▸ YOUR OBJECTIVE
Reproduce the records below exactly, but only between the lines holding "(** Round a" and "fc <- float_of_int c ;;", inclusive.

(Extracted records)
<<<<

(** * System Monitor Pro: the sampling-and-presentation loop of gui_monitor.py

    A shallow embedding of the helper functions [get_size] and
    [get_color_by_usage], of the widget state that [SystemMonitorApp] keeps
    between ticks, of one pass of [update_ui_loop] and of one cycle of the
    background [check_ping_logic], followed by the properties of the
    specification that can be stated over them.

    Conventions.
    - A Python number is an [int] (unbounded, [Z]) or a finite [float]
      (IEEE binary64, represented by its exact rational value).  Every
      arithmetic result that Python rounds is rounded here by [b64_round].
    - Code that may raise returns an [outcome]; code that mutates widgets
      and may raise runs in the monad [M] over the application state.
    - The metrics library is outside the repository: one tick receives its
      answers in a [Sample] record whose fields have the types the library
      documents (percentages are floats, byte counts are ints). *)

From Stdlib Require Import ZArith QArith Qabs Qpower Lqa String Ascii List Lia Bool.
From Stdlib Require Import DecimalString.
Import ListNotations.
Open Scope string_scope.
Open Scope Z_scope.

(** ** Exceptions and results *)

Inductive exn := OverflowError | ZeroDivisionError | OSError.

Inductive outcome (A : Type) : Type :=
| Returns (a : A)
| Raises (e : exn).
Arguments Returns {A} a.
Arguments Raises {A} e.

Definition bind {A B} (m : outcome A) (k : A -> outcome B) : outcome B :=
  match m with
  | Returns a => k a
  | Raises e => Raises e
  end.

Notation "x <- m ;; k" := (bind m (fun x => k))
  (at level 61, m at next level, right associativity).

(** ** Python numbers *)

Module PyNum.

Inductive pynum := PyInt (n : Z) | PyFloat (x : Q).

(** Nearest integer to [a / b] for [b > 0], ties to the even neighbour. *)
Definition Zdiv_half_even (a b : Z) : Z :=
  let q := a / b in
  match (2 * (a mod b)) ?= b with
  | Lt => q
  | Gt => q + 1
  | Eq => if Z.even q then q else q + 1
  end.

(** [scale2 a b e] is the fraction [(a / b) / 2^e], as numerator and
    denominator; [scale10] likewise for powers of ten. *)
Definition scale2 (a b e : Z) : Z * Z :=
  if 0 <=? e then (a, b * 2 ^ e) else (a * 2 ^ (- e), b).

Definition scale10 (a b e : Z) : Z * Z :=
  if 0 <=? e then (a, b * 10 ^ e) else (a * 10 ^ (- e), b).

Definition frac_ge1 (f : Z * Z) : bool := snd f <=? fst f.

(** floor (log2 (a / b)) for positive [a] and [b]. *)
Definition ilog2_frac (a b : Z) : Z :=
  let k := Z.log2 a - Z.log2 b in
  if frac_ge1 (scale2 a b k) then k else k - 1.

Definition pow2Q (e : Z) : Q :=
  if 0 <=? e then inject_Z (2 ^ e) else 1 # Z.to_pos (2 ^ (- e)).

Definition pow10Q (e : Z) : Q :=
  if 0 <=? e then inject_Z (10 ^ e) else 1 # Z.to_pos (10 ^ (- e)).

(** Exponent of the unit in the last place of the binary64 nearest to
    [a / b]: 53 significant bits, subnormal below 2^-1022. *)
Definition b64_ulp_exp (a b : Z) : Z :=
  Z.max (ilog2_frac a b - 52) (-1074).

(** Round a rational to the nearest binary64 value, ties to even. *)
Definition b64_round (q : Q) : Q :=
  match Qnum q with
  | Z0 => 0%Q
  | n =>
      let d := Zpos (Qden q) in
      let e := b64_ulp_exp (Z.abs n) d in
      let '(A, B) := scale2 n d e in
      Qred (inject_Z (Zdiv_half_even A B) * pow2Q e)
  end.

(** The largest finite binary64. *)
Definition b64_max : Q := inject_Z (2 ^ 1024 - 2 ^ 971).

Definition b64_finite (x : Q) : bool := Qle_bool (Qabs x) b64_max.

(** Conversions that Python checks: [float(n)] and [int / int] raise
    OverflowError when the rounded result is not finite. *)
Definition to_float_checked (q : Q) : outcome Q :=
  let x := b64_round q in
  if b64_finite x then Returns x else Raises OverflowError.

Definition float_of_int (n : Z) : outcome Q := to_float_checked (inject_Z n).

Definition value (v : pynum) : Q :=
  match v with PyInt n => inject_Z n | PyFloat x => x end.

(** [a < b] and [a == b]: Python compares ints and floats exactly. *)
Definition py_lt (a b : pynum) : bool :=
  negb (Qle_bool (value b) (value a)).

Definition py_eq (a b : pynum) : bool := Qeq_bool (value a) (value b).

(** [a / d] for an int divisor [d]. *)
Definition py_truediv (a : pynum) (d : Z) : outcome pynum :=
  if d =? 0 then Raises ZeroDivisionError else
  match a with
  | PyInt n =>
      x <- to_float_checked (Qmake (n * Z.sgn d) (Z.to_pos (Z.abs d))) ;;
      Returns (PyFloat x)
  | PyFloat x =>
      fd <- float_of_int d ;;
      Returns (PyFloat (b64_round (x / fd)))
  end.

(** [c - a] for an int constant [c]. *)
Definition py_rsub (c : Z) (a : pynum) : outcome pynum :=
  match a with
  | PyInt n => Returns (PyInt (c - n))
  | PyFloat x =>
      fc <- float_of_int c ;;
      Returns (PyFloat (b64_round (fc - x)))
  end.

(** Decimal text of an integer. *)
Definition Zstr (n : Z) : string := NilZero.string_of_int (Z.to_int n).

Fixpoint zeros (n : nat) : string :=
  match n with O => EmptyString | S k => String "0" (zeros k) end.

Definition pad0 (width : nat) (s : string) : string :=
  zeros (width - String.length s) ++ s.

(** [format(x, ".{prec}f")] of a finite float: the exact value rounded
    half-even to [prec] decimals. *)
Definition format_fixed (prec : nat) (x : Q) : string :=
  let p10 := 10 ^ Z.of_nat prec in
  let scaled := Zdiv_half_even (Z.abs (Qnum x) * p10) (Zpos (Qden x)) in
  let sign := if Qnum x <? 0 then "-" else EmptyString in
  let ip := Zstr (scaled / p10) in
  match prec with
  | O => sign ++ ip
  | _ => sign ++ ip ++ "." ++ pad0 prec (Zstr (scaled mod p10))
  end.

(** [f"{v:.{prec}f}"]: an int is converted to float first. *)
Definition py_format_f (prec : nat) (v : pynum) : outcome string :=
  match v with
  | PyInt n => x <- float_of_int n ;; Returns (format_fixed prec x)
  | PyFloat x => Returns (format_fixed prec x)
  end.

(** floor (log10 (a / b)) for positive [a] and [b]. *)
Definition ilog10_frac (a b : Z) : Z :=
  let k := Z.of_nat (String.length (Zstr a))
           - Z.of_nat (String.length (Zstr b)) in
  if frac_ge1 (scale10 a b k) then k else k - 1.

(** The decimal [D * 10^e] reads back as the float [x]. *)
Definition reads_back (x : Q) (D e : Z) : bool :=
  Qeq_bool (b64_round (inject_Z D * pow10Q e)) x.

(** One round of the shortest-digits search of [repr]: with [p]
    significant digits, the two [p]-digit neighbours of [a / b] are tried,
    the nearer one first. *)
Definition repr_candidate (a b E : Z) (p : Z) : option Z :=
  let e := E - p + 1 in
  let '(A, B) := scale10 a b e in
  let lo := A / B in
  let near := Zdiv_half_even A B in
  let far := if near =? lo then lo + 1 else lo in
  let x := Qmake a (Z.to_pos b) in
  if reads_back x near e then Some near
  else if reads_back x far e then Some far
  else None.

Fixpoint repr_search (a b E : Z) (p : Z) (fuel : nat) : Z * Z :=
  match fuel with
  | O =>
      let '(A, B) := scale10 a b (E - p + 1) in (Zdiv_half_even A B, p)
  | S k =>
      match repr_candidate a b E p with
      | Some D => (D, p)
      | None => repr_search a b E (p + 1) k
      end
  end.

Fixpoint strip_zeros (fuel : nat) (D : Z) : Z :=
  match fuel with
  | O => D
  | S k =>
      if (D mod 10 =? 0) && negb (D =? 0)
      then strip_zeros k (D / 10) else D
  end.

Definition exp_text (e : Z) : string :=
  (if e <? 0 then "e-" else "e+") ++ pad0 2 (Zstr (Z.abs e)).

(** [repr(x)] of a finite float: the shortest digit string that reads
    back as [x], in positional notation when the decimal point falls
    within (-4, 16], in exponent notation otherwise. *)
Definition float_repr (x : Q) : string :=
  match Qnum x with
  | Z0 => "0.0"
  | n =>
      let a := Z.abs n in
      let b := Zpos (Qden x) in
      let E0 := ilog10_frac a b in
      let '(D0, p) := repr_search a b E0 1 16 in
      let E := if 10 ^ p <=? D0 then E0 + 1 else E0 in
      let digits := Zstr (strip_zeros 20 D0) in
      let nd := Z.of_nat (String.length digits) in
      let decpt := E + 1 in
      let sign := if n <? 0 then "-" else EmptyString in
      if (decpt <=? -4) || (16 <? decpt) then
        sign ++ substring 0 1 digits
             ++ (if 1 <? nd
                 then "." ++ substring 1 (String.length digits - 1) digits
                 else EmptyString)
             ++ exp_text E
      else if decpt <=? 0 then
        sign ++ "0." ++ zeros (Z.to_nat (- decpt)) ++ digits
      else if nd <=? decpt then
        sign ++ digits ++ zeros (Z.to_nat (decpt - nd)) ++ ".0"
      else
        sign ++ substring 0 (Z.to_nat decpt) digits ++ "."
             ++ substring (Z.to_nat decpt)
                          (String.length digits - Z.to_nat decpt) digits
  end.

>>>>

▸ EXPECTED ANSWER
(** Round a rational to the nearest binary64 value, ties to even. *)
Definition b64_round (q : Q) : Q :=
  match Qnum q with
  | Z0 => 0%Q
  | n =>
      let d := Zpos (Qden q) in
      let e := b64_ulp_exp (Z.abs n) d in
      let '(A, B) := scale2 n d e in
      Qred (inject_Z (Zdiv_half_even A B) * pow2Q e)
  end.

(** The largest finite binary64. *)
Definition b64_max : Q := inject_Z (2 ^ 1024 - 2 ^ 971).

Definition b64_finite (x : Q) : bool := Qle_bool (Qabs x) b64_max.

(** Conversions that Python checks: [float(n)] and [int / int] raise
    OverflowError when the rounded result is not finite. *)
Definition to_float_checked (q : Q) : outcome Q :=
  let x := b64_round q in
  if b64_finite x then Returns x else Raises OverflowError.

Definition float_of_int (n : Z) : outcome Q := to_float_checked (inject_Z n).

Definition value (v : pynum) : Q :=
  match v with PyInt n => inject_Z n | PyFloat x => x end.

(** [a < b] and [a == b]: Python compares ints and floats exactly. *)
Definition py_lt (a b : pynum) : bool :=
  negb (Qle_bool (value b) (value a)).

Definition py_eq (a b : pynum) : bool := Qeq_bool (value a) (value b).

(** [a / d] for an int divisor [d]. *)
Definition py_truediv (a : pynum) (d : Z) : outcome pynum :=
  if d =? 0 then Raises ZeroDivisionError else
  match a with
  | PyInt n =>
      x <- to_float_checked (Qmake (n * Z.sgn d) (Z.to_pos (Z.abs d))) ;;
      Returns (PyFloat x)
  | PyFloat x =>
      fd <- float_of_int d ;;
      Returns (PyFloat (b64_round (x / fd)))
  end.

(** [c - a] for an int constant [c]. *)
Definition py_rsub (c : Z) (a : pynum) : outcome pynum :=
  match a with
  | PyInt n => Returns (PyInt (c - n))
  | PyFloat x =>
      fc <- float_of_int c ;;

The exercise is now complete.